PROBLEM:
Please reproduce the entries below exactly, starting at the first line and ending with the line that holds "(** [bool(v)] *)".
════════
(* ===== verification/PyValue.v ===== *)
(** * Python values and dicts

    The JSON scalars that flow through [share_json], [totals_json], heartbeat
    bodies and worker summaries, with the operators the code applies to them:
    [==] across number types, truthiness, [+], the defensive coercions
    [_coerce_int] / [_coerce_float], and the string operations they call
    ([str.strip], [int(str)], [float(str)]).  A dict is a [gmap] from strings;
    the code never depends on its order where a [gmap] is used. *)

From S2P Require Import Prelude.
From S2P Require Import PyFloat.
From Stdlib Require Import QArith Ascii.

Inductive pyval : Type :=
  | VNone
  | VBool (b : bool)
  | VInt (z : Z)
  | VFloat (q : Q)
  | VStr (s : string).

Abbreviation pydict := (gmap string pyval).

(** Numeric view of a value: Python's [bool] is an [int]. *)
Definition int_of (v : pyval) : option Z :=
  match v with
  | VBool b => Some (if b then 1 else 0)%Z
  | VInt z => Some z
  | _ => None
  end.

Definition num_of (v : pyval) : option Q :=
  match v with
  | VFloat q => Some q
  | _ => inject_Z <$> int_of v
  end.

(** [a == b] *)
Definition py_eqb (a b : pyval) : bool :=
  match num_of a, num_of b with
  | Some x, Some y => Qeq_bool x y
  | None, None =>
      match a, b with
      | VNone, VNone => true
      | VStr s, VStr t => bool_decide (s = t)
      | _, _ => false
      end
  | _, _ => false
  end.

(** [bool(v)] *)
Definition truthy (v : pyval) : bool :=
  match v with
  | VNone => false
  | VBool b => b
  | VInt z => negb (Z.eqb z 0)
  | VFloat q => negb (Qeq_bool q 0)
  | VStr s => negb (bool_decide (s = EmptyString))
  end.

(** [bool(s)] *)
Definition nonempty (s : string) : bool := negb (bool_decide (s = EmptyString)).

(** [d.get(k)] and [d.get(k, dflt)] *)
Definition dget (d : pydict) (k : string) : pyval := default VNone (d !! k).
Definition dget_or (d : pydict) (k : string) (dflt : pyval) : pyval := default dflt (d !! k).

(** [d1 == d2] on dicts *)
Definition pydict_eqb (d1 d2 : pydict) : bool :=
  bool_decide (dom d1 = dom d2) &&
  forallb (fun '(k, v) => match d2 !! k with Some w => py_eqb v w | None => false end)
    (map_to_list d1).

(** [str.isspace] on ASCII, and [str.strip()] *)
Definition is_space (c : ascii) : bool :=
  let n := N_of_ascii c in
  ((9 <=? n) && (n <=? 13) || (28 <=? n) && (n <=? 32))%N.

Fixpoint lstrip (s : list ascii) : list ascii :=
  match s with
  | c :: s' => if is_space c then lstrip s' else s
  | [] => []
  end.

Definition strip_chars (s : list ascii) : list ascii := reverse (lstrip (reverse (lstrip s))).
Definition py_strip (s : string) : string :=
  String.string_of_list_ascii (strip_chars (String.list_ascii_of_string s)).

(** [str.lower()] on ASCII *)
Definition lower_ascii (c : ascii) : ascii :=
  let n := N_of_ascii c in
  if ((65 <=? n) && (n <=? 90))%N then ascii_of_N (n + 32) else c.
Definition py_lower (s : string) : string :=
  String.string_of_list_ascii (lower_ascii <$> String.list_ascii_of_string s).

Definition digit_of (c : ascii) : option Z :=
  let n := Z.of_N (N_of_ascii c) in
  if ((48 <=? n) && (n <=? 57))%Z then Some (n - 48)%Z else None.

(** Digits with single underscores between them; [seen] says a digit was just read. *)
Fixpoint digits (seen : bool) (acc : Z) (s : list ascii) : option Z :=
  match s with
  | [] => if seen then Some acc else None
  | c :: s' =>
      match digit_of c with
      | Some d => digits true (10 * acc + d)%Z s'
      | None => if seen && Ascii.eqb c "_"%char then digits false acc s' else None
      end
  end.

Definition signed (parse : list ascii -> option Z) (s : list ascii) : option Z :=
  match s with
  | c :: s' =>
      if Ascii.eqb c "-"%char then Z.opp <$> parse s'
      else if Ascii.eqb c "+"%char then parse s' else parse s
  | [] => parse []
  end.

(** [int(s)] on a string, [None] for [ValueError] *)
Definition int_of_string (s : string) : option Z :=
  signed (digits false 0) (strip_chars (String.list_ascii_of_string s)).

(** A run of digits (single underscores between digits allowed): the value, the
    number of digits and the rest. *)
Fixpoint span_digits (acc : Z) (n : nat) (s : list ascii) : Z * nat * list ascii :=
  match s with
  | c :: s' =>
      match digit_of c with
      | Some d => span_digits (10 * acc + d)%Z (S n) s'
      | None =>
          match s' with
          | c' :: s'' =>
              match digit_of c' with
              | Some d =>
                  if Ascii.eqb c "_"%char && negb (Nat.eqb n 0)
                  then span_digits (10 * acc + d)%Z (S n) s'' else (acc, n, s)
              | None => (acc, n, s)
              end
          | [] => (acc, n, s)
          end
      end
  | [] => (acc, n, s)
  end.

(** The exponent part of a float literal: absent, or [e] and a signed integer. *)
Definition exponent (s : list ascii) : option Z :=
  match s with
  | [] => Some 0%Z
  | c :: s' =>
      if Ascii.eqb c "e"%char || Ascii.eqb c "E"%char
      then signed (digits false 0) s' else None
  end.

(** The magnitude of a decimal literal: integer digits, an optional fraction and
    an optional exponent. *)
Definition decimal (s : list ascii) : option Q :=
  let '(i, ni, rest) := span_digits 0 0 s in
  let '(m, nf, total, rest) :=
    match rest with
    | c :: rest' =>
        if Ascii.eqb c "."%char
        then let '(f, nf, rest'') := span_digits 0 0 rest' in
             ((i * 10 ^ Z.of_nat nf + f)%Z, nf, (ni + nf)%nat, rest'')
        else (i, 0%nat, ni, rest)
    | [] => (i, 0%nat, ni, rest)
    end in
  if Nat.eqb total 0 then None
  else (fun e => inject_Z m * Qpower 10 (e - Z.of_nat nf)) <$> exponent rest.

Section Num.
Context {R : Rounding}.

(** [float(s)] on a string, [None] for [ValueError]; the spellings of the
    infinities and NaN are outside the model (floats are finite). *)
Definition float_of_string (s : string) : option Q :=
  match strip_chars (String.list_ascii_of_string s) with
  | c :: s' =>
      if Ascii.eqb c "-"%char then (fun q => rnd (- q)) <$> decimal s'
      else if Ascii.eqb c "+"%char then rnd <$> decimal s'
      else rnd <$> decimal (c :: s')
  | [] => None
  end.

(** [a + b] on numbers; anything else raises [TypeError]. *)
Definition py_add (a b : pyval) : result pyval :=
  match int_of a, int_of b with
  | Some x, Some y => Ok (VInt (x + y))
  | _, _ =>
      match num_of a, num_of b with
      | Some x, Some y => Ok (VFloat (fadd (rnd x) (rnd y)))
      | _, _ => Raise TypeError
      end
  end.

(** [_coerce_int]: [None] for null, booleans and what [int()] rejects. *)
Definition coerce_int (v : pyval) : option Z :=
  match v with
  | VNone | VBool _ => None
  | VInt z => Some z
  | VFloat q => Some (py_int q)
  | VStr s => int_of_string s
  end.

(** [_coerce_float] *)
Definition coerce_float (v : pyval) : option Q :=
  match v with
  | VNone | VBool _ => None
  | VInt z => Some (rnd (inject_Z z))
  | VFloat q => Some q
  | VStr s => float_of_string s
  end.
End Num.

Example float_of_string_ok :
  (match @float_of_string exact "-1.5e2" with Some q => Qeq_bool q (-150) | None => false end)
  = true /\ @float_of_string exact "x1" = None /\ @float_of_string exact "." = None.
Proof. vm_compute. done. Qed.

Example int_of_string_ok :
  int_of_string " -1_024 " = Some (-1024)%Z /\ int_of_string "1.5" = None
  /\ int_of_string "" = None /\ int_of_string "7_" = None.
Proof. vm_compute. done. Qed.

Lemma py_eqb_refl v : py_eqb v v = true.
Proof.
  destruct v as [|b|z|q|s]; cbn; try done.
  - apply Qeq_bool_iff. reflexivity.
  - apply Qeq_bool_iff. reflexivity.
  - apply Qeq_bool_iff. reflexivity.
  - by apply bool_decide_eq_true.
Qed.

(** ** Printing and reading back a natural number *)

(** A string of digits, and its value after [acc]. *)
Definition all_digits (ds : list ascii) : Prop := Forall (fun c => is_Some (digit_of c)) ds.
Definition digits_value (acc : Z) (ds : list ascii) : Z :=
  foldl (fun acc c => 10 * acc + default 0 (digit_of c))%Z acc ds.

Lemma digit_of_pretty x : (x < 10)%N -> digit_of (pretty_N_char x) = Some (Z.of_N x).
Proof.
  intros Hx. assert (x = 0 \/ x = 1 \/ x = 2 \/ x = 3 \/ x = 4 \/ x = 5 \/ x = 6 \/ x = 7 \/ x = 8 \/ x = 9)%N
    as [->|[->|[->|[->|[->|[->|[->|[->|[->| ->]]]]]]]]] by lia; reflexivity.
Qed.

Lemma digits_value_app acc a b : digits_value acc (a ++ b) = digits_value (digits_value acc a) b.
Proof. apply foldl_app. Qed.

Lemma pretty_N_go_digits x : forall s,
  exists ds, all_digits ds /\ digits_value 0 ds = Z.of_N x /\
    String.list_ascii_of_string (pretty_N_go x s) = ds ++ String.list_ascii_of_string s /\
    ((0 < x)%N -> ds <> []).
Proof.
  induction (N.lt_wf_0 x) as [x _ IH]; intros s.
  destruct (decide (x = 0)%N) as [->|Hx].
  { exists []. rewrite pretty_N_go_0. split_and!; [by apply Forall_nil|done|done|lia]. }
  rewrite pretty_N_go_step by lia. set (c := pretty_N_char (x `mod` 10)).
  assert (digit_of c = Some (Z.of_N (x `mod` 10))) as Hc
    by (apply digit_of_pretty; by apply N.mod_lt).
  destruct (IH (x `div` 10)%N ltac:(apply N.div_lt; lia) (String c s)) as (ds & Hd & Hv & Es & _).
  exists (ds ++ [c]). split_and!.
  - apply Forall_app. split; [done|]. repeat constructor. by rewrite Hc.
  - rewrite digits_value_app, Hv. cbn. rewrite Hc. cbn.
    rewrite (N.div_mod x 10) at 3 by done. lia.
  - rewrite Es, <- app_assoc. done.
  - by destruct ds.
Qed.

Lemma pretty_digits z : (0 <= z)%Z ->
  exists ds, all_digits ds /\ ds <> [] /\ digits_value 0 ds = z /\
    String.list_ascii_of_string (pretty z) = ds.
Proof.
  intros Hz. destruct z as [|p|p]; [|clear Hz|lia].
  { exists ["0"%char]. split_and!; [|done|done|done]. apply Forall_singleton. by exists 0%Z. }
  unfold pretty, pretty_Z, pretty, pretty_positive, pretty, pretty_N.
  destruct (pretty_N_go_digits (Npos p) "") as (ds & Hd & Hv & Es & Hne).
  rewrite decide_False by done. exists ds. rewrite Es. cbn. rewrite app_nil_r.
  split_and!; try done. by apply Hne.
Qed.

Lemma digit_not c : is_Some (digit_of c) ->
  is_space c = false /\ Ascii.eqb c "-"%char = false /\ Ascii.eqb c "+"%char = false.
Proof.
  intros [d H]. unfold digit_of in H. unfold is_space.
  destruct (Ascii.eqb_spec c "-"%char) as [->|]; [done|].
  destruct (Ascii.eqb_spec c "+"%char) as [->|]; [done|].
  split; [|done]. case_match; [|done].
  apply andb_true_iff in H0 as [H1 H2]. apply Z.leb_le in H1, H2.
  apply orb_false_iff. split; apply andb_false_iff; right; apply N.leb_gt; lia.
Qed.

Lemma strip_digits ds : all_digits ds -> strip_chars ds = ds.
Proof.
  intros Hd. assert (forall l, all_digits l -> lstrip l = l) as Hl.
  { intros l. destruct l as [|c l]; [done|]. intros [Hc _]%Forall_cons. cbn [lstrip].
    destruct (digit_not c Hc) as [E _]. by rewrite E. }
  unfold strip_chars. rewrite (Hl ds) by done. rewrite Hl by (by apply Forall_reverse).
  apply reverse_involutive.
Qed.

Lemma span_all_digits ds : all_digits ds -> forall acc n,
  span_digits acc n ds = (digits_value acc ds, (n + length ds)%nat, []).
Proof.
  induction 1 as [|c ds [d Hc] Hd IH]; intros acc n; cbn; [by rewrite Nat.add_0_r|].
  rewrite Hc, IH. cbn. by rewrite Nat.add_succ_r.
Qed.

Lemma digits_all ds acc : all_digits ds -> ds <> [] -> digits false acc ds = Some (digits_value acc ds).
Proof.
  assert (forall ds acc, all_digits ds -> digits true acc ds = Some (digits_value acc ds)) as Ht.
  { clear. intros ds acc H. revert acc. induction H as [|c ds [d Hc] _ IH]; intros acc; [done|]. cbn. by rewrite Hc, IH. }
  intros Hd Hne. destruct ds as [|c ds]; [done|]. apply Forall_cons in Hd as [[d Hc] Hd]. cbn. rewrite Hc. by apply Ht.
Qed.

(** [int(str(z))] *)
Lemma int_of_pretty z : (0 <= z)%Z -> int_of_string (pretty z) = Some z.
Proof.
  intros Hz. destruct (pretty_digits z Hz) as (ds & Hd & Hne & Hv & Es). unfold int_of_string.
  rewrite Es, strip_digits by done. destruct ds as [|c ds]; [done|]. pose proof Hd as [Hc _]%Forall_cons.
  unfold signed. destruct (digit_not c Hc) as (_ & -> & ->). rewrite digits_all by done. by rewrite Hv.
Qed.

(** [float(str(z))] *)
Lemma float_of_pretty {R : Rounding} z : (0 <= z)%Z ->
  exists q, float_of_string (pretty z) = Some q /\ q == rnd (inject_Z z).
Proof.
  intros Hz. destruct (pretty_digits z Hz) as (ds & Hd & Hne & Hv & Es).
  unfold float_of_string. rewrite Es, strip_digits by done.
  destruct ds as [|c ds]; [done|]. pose proof Hd as [Hc _]%Forall_cons.
  destruct (digit_not c Hc) as (_ & -> & ->).
  unfold decimal. rewrite span_all_digits by done. cbn [Nat.add length Nat.eqb exponent fmap option_fmap option_map].
  eexists. split; [reflexivity|]. rewrite Hv. change (0 - Z.of_nat 0)%Z with 0%Z. cbn [Qpower].
  by rewrite Qmult_1_r.
Qed.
════════
RESPONSE AREA:
(* ===== verification/PyValue.v ===== *)
(** * Python values and dicts

    The JSON scalars that flow through [share_json], [totals_json], heartbeat
    bodies and worker summaries, with the operators the code applies to them:
    [==] across number types, truthiness, [+], the defensive coercions
    [_coerce_int] / [_coerce_float], and the string operations they call
    ([str.strip], [int(str)], [float(str)]).  A dict is a [gmap] from strings;
    the code never depends on its order where a [gmap] is used. *)

From S2P Require Import Prelude.
From S2P Require Import PyFloat.
From Stdlib Require Import QArith Ascii.

Inductive pyval : Type :=
  | VNone
  | VBool (b : bool)
  | VInt (z : Z)
  | VFloat (q : Q)
  | VStr (s : string).

Abbreviation pydict := (gmap string pyval).

(** Numeric view of a value: Python's [bool] is an [int]. *)
Definition int_of (v : pyval) : option Z :=
  match v with
  | VBool b => Some (if b then 1 else 0)%Z
  | VInt z => Some z
  | _ => None
  end.

Definition num_of (v : pyval) : option Q :=
  match v with
  | VFloat q => Some q
  | _ => inject_Z <$> int_of v
  end.

(** [a == b] *)
Definition py_eqb (a b : pyval) : bool :=
  match num_of a, num_of b with
  | Some x, Some y => Qeq_bool x y
  | None, None =>
      match a, b with
      | VNone, VNone => true
      | VStr s, VStr t => bool_decide (s = t)
      | _, _ => false
      end
  | _, _ => false
  end.

(** [bool(v)] *)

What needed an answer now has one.